地方自治体は、本来、住民の自治を育て、住民自治によって支えられ、発展させるものであることをどの地方自治体の選挙でもはっきりさせて闘い抜いていきたいものである。

 

【注】

(注1)櫻田和也著 「ポストモダン都市におけるイデオロギーの条件」(「『橋下現象』徹底検討」、インパクト出版、2012年)

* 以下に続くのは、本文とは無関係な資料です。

Lemma collect_spots_all (ids : list string) :
  forall (acc : list spot) (w : world),
    provider_unavailable (env w) ->
    exists added w',
      collect_spots ids acc w = (Ok (acc ++ added), w') /\
      map spot_location_id added = ids.
Proof.
  induction ids as [|location_id rest IH]; intros acc w Hun.
  - exists [], w. rewrite app_nil_r. split; reflexivity.
  - destruct (rank_one_synthetic location_id w Hun)
      as (entry & w1 & Hone & Henv & Hid).
    cbn [collect_spots]. unfold bind at 1. unfold try_except, bind at 1.
    rewrite Hone. unfold ret at 1.
    destruct (IH (acc ++ [entry]) w1) as (added & w' & Hrun & Hids);
      [rewrite Henv; exact Hun | ].
    exists (entry :: added), w'. rewrite Hrun, <- app_assoc.
    split; [reflexivity | ]. cbn [map]. rewrite Hid, Hids. reflexivity.
Qed.

(** X20. With the marine service unavailable (it raises, or answers with a
    status other than 200, every time) nothing is skipped: the rankings hold
    one entry for each registered location. *)
Theorem provider_down_ranks_every_location (w : world) :
  provider_unavailable (env w) ->
  exists ranked w',
    sort_surf_spots_by_conditions w = (Ok ranked, w') /\
    Permutation (registry_keys SURF_LOCATIONS) (map spot_location_id ranked) /\
    length ranked = length SURF_LOCATIONS.
Proof.
  intros Hun.
  destruct (collect_spots_all (registry_keys SURF_LOCATIONS) [] w Hun)
    as (fetched & w' & Hrun & Hids).
  cbn [app] in Hrun.
  destruct (bubble_sort_correct fetched) as (ranked & Hsort & Hperm & _).
  exists ranked, w'. split.
  { unfold sort_surf_spots_by_conditions, bind, lift.
    rewrite Hrun, Hsort. reflexivity. }
  split.
  - rewrite <- Hids. apply Permutation_map, Hperm.
  - rewrite <- (Permutation_length Hperm).
    rewrite <- (length_map spot_location_id), Hids.
    unfold registry_keys. apply length_map.
Qed.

(注2)議員定数の削減は、多数勢力が議席を独占することになり、少数の意見や住民の多様性を議会が集約できないことになる。それは、人々の政治への関わりを削りとり、民主主義の豊かさの「身を切る」悪政を呼ぶ。

 

なお、本稿執筆に当たって、馬場徳夫(どないする大阪ネット)さんから、大阪港湾事業やカジノ・IR、大阪万博に関する資料の提供を受けました。文末になりましたが、記して感謝の意を表します。

みずの・ひろみち

名古屋市出身。関西学院大学文学部退学。労組書記、団体職員、フリーランスのルポライター、部落解放同盟矢田支部書記などを経験。その後、社会福祉法人の設立にかかわり、特別養護老人ホームの施設長など福祉事業に従事。また、大阪市立大学大学院創造都市研究科を1期生として修了。2009年4月同大学院特任准教授。2019年3月退職。大阪の小規模福祉施設や中国南京市の高齢者福祉事業との連携・交流事業を推進。また、2012年に「橋下現象」研究会を仲間と立ち上げた。著書に『介護保険と階層化・格差化する高齢者─人は生きてきたようにしか死ねないのか』(明石書店)。